DATA RECORDS:
- Opening Delimiter -

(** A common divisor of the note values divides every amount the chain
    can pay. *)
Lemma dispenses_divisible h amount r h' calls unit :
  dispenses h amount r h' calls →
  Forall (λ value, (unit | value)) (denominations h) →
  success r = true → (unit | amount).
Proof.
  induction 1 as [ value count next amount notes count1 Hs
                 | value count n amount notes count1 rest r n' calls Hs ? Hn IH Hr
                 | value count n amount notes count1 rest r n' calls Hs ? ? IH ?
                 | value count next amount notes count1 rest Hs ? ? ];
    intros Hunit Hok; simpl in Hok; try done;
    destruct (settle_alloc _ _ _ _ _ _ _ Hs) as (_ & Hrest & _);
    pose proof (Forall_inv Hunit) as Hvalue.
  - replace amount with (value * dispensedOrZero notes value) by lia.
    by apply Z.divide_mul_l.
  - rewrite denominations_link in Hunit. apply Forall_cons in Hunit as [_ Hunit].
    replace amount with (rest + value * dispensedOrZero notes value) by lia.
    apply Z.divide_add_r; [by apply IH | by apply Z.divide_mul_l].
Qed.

- Closing Delimiter -
- Opening Delimiter -

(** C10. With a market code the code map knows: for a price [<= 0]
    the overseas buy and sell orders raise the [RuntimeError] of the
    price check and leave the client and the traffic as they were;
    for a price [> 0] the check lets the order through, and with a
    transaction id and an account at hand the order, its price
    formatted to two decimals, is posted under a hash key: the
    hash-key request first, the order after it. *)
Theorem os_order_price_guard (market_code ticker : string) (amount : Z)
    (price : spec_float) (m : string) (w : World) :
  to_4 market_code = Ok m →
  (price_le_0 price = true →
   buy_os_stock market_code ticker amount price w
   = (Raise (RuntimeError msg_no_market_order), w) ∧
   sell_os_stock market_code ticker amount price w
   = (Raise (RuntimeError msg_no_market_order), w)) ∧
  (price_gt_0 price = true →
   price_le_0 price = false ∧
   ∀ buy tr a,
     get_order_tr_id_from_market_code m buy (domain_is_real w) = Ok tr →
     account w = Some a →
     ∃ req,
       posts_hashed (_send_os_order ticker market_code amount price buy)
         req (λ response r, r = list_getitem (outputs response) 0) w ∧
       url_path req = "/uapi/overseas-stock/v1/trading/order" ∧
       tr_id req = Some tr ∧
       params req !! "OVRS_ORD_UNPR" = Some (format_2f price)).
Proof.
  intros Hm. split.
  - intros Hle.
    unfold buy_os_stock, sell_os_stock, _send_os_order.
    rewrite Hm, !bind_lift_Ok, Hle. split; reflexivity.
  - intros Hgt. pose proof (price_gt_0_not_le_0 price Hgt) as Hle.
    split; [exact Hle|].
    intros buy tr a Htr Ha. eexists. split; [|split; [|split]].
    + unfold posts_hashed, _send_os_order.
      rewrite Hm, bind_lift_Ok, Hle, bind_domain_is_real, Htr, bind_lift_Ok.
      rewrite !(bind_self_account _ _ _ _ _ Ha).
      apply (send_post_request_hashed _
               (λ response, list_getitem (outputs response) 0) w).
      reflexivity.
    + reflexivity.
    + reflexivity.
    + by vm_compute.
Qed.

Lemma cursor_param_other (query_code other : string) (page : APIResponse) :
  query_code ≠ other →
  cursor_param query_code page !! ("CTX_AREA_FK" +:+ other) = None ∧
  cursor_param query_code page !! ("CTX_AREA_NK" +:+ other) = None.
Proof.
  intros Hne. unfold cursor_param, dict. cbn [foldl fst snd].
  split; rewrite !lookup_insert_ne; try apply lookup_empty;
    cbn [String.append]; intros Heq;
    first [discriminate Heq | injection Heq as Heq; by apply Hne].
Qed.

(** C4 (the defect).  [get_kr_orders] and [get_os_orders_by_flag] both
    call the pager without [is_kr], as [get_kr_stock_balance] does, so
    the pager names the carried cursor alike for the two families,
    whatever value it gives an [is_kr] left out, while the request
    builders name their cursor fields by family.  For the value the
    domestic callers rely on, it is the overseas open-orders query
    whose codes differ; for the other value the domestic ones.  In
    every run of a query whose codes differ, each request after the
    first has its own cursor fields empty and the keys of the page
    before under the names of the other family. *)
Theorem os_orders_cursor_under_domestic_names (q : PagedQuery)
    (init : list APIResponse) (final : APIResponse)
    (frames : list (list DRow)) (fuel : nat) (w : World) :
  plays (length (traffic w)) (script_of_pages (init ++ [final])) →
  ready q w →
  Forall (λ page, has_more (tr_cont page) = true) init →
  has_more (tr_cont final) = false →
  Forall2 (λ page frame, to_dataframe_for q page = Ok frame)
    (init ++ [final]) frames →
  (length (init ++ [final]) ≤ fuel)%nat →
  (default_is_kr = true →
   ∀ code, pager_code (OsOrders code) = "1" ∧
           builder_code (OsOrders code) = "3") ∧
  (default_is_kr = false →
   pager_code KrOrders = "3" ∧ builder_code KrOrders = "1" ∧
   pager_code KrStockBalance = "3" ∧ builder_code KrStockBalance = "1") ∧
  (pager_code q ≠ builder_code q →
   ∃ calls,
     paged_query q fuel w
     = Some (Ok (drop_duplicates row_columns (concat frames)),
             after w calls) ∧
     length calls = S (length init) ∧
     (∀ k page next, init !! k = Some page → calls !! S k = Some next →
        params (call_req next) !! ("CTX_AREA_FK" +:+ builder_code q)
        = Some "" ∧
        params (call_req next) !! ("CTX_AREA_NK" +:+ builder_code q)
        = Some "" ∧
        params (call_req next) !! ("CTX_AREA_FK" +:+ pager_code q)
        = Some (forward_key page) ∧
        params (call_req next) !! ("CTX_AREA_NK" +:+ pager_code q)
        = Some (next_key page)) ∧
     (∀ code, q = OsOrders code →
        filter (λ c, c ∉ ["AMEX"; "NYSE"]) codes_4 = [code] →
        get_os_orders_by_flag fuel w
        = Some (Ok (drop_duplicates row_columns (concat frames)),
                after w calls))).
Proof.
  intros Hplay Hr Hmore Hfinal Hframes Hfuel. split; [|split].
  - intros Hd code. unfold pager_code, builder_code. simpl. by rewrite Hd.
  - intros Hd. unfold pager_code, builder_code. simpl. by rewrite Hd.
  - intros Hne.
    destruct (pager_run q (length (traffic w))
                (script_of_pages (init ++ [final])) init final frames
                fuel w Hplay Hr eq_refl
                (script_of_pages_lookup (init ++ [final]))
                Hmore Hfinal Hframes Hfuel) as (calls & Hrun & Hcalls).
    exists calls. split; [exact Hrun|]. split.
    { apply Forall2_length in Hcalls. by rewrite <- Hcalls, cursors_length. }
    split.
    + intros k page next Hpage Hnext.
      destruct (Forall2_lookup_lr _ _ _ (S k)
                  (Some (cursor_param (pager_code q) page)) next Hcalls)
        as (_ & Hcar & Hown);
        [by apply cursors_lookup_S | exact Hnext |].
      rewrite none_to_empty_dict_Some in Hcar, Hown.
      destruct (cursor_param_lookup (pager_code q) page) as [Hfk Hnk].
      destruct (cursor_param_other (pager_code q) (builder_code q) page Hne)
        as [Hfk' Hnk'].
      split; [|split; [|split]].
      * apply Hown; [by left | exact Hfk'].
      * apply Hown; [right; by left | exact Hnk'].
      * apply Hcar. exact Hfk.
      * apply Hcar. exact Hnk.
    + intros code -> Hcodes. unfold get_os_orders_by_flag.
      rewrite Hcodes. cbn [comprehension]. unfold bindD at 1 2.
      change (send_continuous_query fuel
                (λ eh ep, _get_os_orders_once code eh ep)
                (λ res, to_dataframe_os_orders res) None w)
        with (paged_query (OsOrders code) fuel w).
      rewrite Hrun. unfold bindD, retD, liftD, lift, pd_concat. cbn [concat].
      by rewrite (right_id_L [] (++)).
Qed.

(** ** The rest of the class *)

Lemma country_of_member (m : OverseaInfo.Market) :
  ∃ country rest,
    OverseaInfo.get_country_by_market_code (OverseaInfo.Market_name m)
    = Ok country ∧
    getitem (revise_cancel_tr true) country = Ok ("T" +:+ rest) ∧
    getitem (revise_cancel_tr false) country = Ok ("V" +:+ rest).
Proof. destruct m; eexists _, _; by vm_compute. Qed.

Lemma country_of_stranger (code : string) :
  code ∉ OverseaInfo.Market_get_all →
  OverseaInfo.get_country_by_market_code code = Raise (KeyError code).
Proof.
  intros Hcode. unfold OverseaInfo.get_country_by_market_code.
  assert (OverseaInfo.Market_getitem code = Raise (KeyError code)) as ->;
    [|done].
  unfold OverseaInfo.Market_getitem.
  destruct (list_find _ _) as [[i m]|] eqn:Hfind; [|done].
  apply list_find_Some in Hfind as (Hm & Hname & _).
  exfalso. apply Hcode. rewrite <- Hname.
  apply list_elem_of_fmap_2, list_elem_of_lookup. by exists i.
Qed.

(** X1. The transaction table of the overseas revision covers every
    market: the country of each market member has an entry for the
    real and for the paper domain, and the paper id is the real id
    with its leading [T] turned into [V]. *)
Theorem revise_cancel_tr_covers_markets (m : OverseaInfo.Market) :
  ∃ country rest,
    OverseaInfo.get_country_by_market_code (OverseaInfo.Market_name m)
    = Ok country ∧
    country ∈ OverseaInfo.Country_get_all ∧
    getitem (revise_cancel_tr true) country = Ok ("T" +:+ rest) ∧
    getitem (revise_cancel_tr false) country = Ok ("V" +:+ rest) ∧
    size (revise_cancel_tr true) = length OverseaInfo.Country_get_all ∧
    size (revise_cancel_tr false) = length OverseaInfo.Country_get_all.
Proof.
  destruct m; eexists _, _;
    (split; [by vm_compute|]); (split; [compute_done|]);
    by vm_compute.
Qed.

- Closing Delimiter -

GOAL OF THE EXERCISE:
Above are the entries. Copy exactly the part that opens with the line containing "transaction id and" and closes with the line containing "buy_os_stock market_code ticker", and no more.

SOLUTION:
    transaction id and an account at hand the order, its price
    formatted to two decimals, is posted under a hash key: the
    hash-key request first, the order after it. *)
Theorem os_order_price_guard (market_code ticker : string) (amount : Z)
    (price : spec_float) (m : string) (w : World) :
  to_4 market_code = Ok m →
  (price_le_0 price = true →
   buy_os_stock market_code ticker amount price w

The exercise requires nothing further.